● **THE PROBLEM**
Below are entries. Reproduce exactly the lines between the line holding "Theorem templates_valid URL" and the line holding "validateAdvancedCustomConfig URL (Some (MkConfig", inclusive, and only those.

Records contained in a dataset:

(** Replacing the forwarding routes leaves the management routes as they are,
    in order, and the new routes are exactly the forwarding routes of the table. *)
Theorem replace_forwarding_keeps_management c fw :
  Forall (fun r => isManagementRoute r = false) fw ->
  let rs := coalesce (advanced_routes (replaceAdvancedCustomForwardingRoutes c fw)) [] in
  List.filter isManagementRoute rs = List.filter isManagementRoute (normalizedRoutes c) /\
  List.filter (fun r => negb (isManagementRoute r)) rs = fw.
Proof.
  intros Hfw. cbn zeta. unfold replaceAdvancedCustomForwardingRoutes.
  assert (forall l, List.filter isManagementRoute (List.filter isManagementRoute l) =
                    List.filter isManagementRoute l) as I.
  { intros l. apply Forall_true_filter, filter_Forall. }
  assert (forall l, List.filter (fun r => negb (isManagementRoute r))
                      (List.filter isManagementRoute l) = []) as N.
  { intros l. apply filter_negb_nil, forallb_forall. by intros x [_ ?]%filter_In. }
  assert (List.filter isManagementRoute fw = [] /\
          List.filter (fun r => negb (isManagementRoute r)) fw = fw) as [F1 F2].
  { split; [by apply Forall_false_filter|]. apply Forall_true_filter.
    eapply Forall_impl; [done|]. cbn. by intros x ->. }
  destruct (find_index _ _) as [i|]; cbn; unfold id; rewrite !List.filter_app, !I, !N, F1, F2.
  - rewrite app_nil_l, app_nil_r, <- List.filter_app, take_drop. done.
  - by rewrite app_nil_r.
Qed.

Lemma replace_forwarding_keeps_management_witness :
  List.filter (fun r => negb (isManagementRoute r))
    (coalesce (advanced_routes (replaceAdvancedCustomForwardingRoutes
       (getAdvancedCustomTemplateConfig (js "all_protocols")) [createAdvancedCustomRoute])) [])
  = [createAdvancedCustomRoute].
Proof.
  apply replace_forwarding_keeps_management. repeat constructor.
Defined.

(** Every template the drawer offers passes the validator, whatever the key
    and whatever the browser's URL parser. *)
Theorem templates_valid URL key :
  validateAdvancedCustomConfig URL (Some (getAdvancedCustomTemplateConfig key)) = None.
Proof.
  assert (Forall (fun o => validateAdvancedCustomConfig URL (Some o.2) = None)
            ADVANCED_CUSTOM_TEMPLATE_OPTIONS) as H.
  { unfold ADVANCED_CUSTOM_TEMPLATE_OPTIONS.
    do 4 (constructor; [vm_compute; reflexivity|]). constructor. }
  unfold getAdvancedCustomTemplateConfig. destruct (List.find _ _) as [o|] eqn:E.
  - apply find_some in E as [Ho _]. rewrite List.Forall_forall in H. by apply H.
  - vm_compute. reflexivity.
Qed.

(** The route the drawer builds for a converter: its default path and defaults. *)
Definition defaultConverterRoute (c : jstring) : AdvancedCustomRoute :=
  let p := getDefaultAdvancedCustomIncomingPath c in
  let d := getAdvancedCustomConverterDefaults c p in
  MkRoute (Some p) (Some d.1) (Some c) None (Some d.2).

(** For every registered converter the default incoming path, upstream path
    and authentication form a route the validator accepts, and the converter is
    among the options shown for that path. *)
Theorem converter_defaults_valid URL c :
  isAdvancedCustomConverter c = true ->
  validateAdvancedCustomConfig URL (Some (MkConfig (Some [defaultConverterRoute c]))) = None /\
  c ∈ map fst (getAdvancedCustomConverterOptions (getDefaultAdvancedCustomIncomingPath c)).
Proof.
  unfold isAdvancedCustomConverter. rewrite existsb_exists. intros ([v l] & Hin & E).
  apply jeqb_eq in E. cbn in E. subst v.
  repeat (destruct Hin as [[= <- <-]|Hin];
    [split; [vm_compute; reflexivity|apply list_elem_of_In; vm_compute; tauto]|]).
  destruct Hin.
Qed.

Lemma converter_defaults_valid_witness :
  validateAdvancedCustomConfig (fun _ => None)
    (Some (MkConfig (Some [defaultConverterRoute c_gemini_to_chat]))) = None.
Proof. apply converter_defaults_valid. reflexivity. Defined.

(** The authentication selector: building the auth of a mode and reading the
    mode back gives the mode, whatever the previous auth was. *)
Theorem auth_mode_roundtrip mode prev r :
  mode ∈ [js "default"; js "none"; js "header"; js "query"] ->
  getAdvancedCustomAuthMode
    (MkRoute (incoming_path r) (upstream_path r) (converter r) (models r)
       (buildAdvancedCustomAuth mode prev)) = mode.
Proof.
  rewrite !elem_of_cons, elem_of_nil.
  intros [->|[->|[->|[->|[]]]]]; vm_compute; reflexivity.
Qed.

Lemma auth_mode_roundtrip_witness :
  getAdvancedCustomAuthMode
    (MkRoute None None None None (buildAdvancedCustomAuth (js "query") (Some bearerHeaderAuth))) = js "query".
Proof.
  apply (auth_mode_roundtrip (js "query") (Some bearerHeaderAuth) (MkRoute None None None None None)).
  apply list_elem_of_In. cbn. tauto.
Defined.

● **THE COMPLETED TASK**
Theorem templates_valid URL key :
  validateAdvancedCustomConfig URL (Some (getAdvancedCustomTemplateConfig key)) = None.
Proof.
  assert (Forall (fun o => validateAdvancedCustomConfig URL (Some o.2) = None)
            ADVANCED_CUSTOM_TEMPLATE_OPTIONS) as H.
  { unfold ADVANCED_CUSTOM_TEMPLATE_OPTIONS.
    do 4 (constructor; [vm_compute; reflexivity|]). constructor. }
  unfold getAdvancedCustomTemplateConfig. destruct (List.find _ _) as [o|] eqn:E.
  - apply find_some in E as [Ho _]. rewrite List.Forall_forall in H. by apply H.
  - vm_compute. reflexivity.
Qed.

(** The route the drawer builds for a converter: its default path and defaults. *)
Definition defaultConverterRoute (c : jstring) : AdvancedCustomRoute :=
  let p := getDefaultAdvancedCustomIncomingPath c in
  let d := getAdvancedCustomConverterDefaults c p in
  MkRoute (Some p) (Some d.1) (Some c) None (Some d.2).

(** For every registered converter the default incoming path, upstream path
    and authentication form a route the validator accepts, and the converter is
    among the options shown for that path. *)
Theorem converter_defaults_valid URL c :
  isAdvancedCustomConverter c = true ->
  validateAdvancedCustomConfig URL (Some (MkConfig (Some [defaultConverterRoute c]))) = None /\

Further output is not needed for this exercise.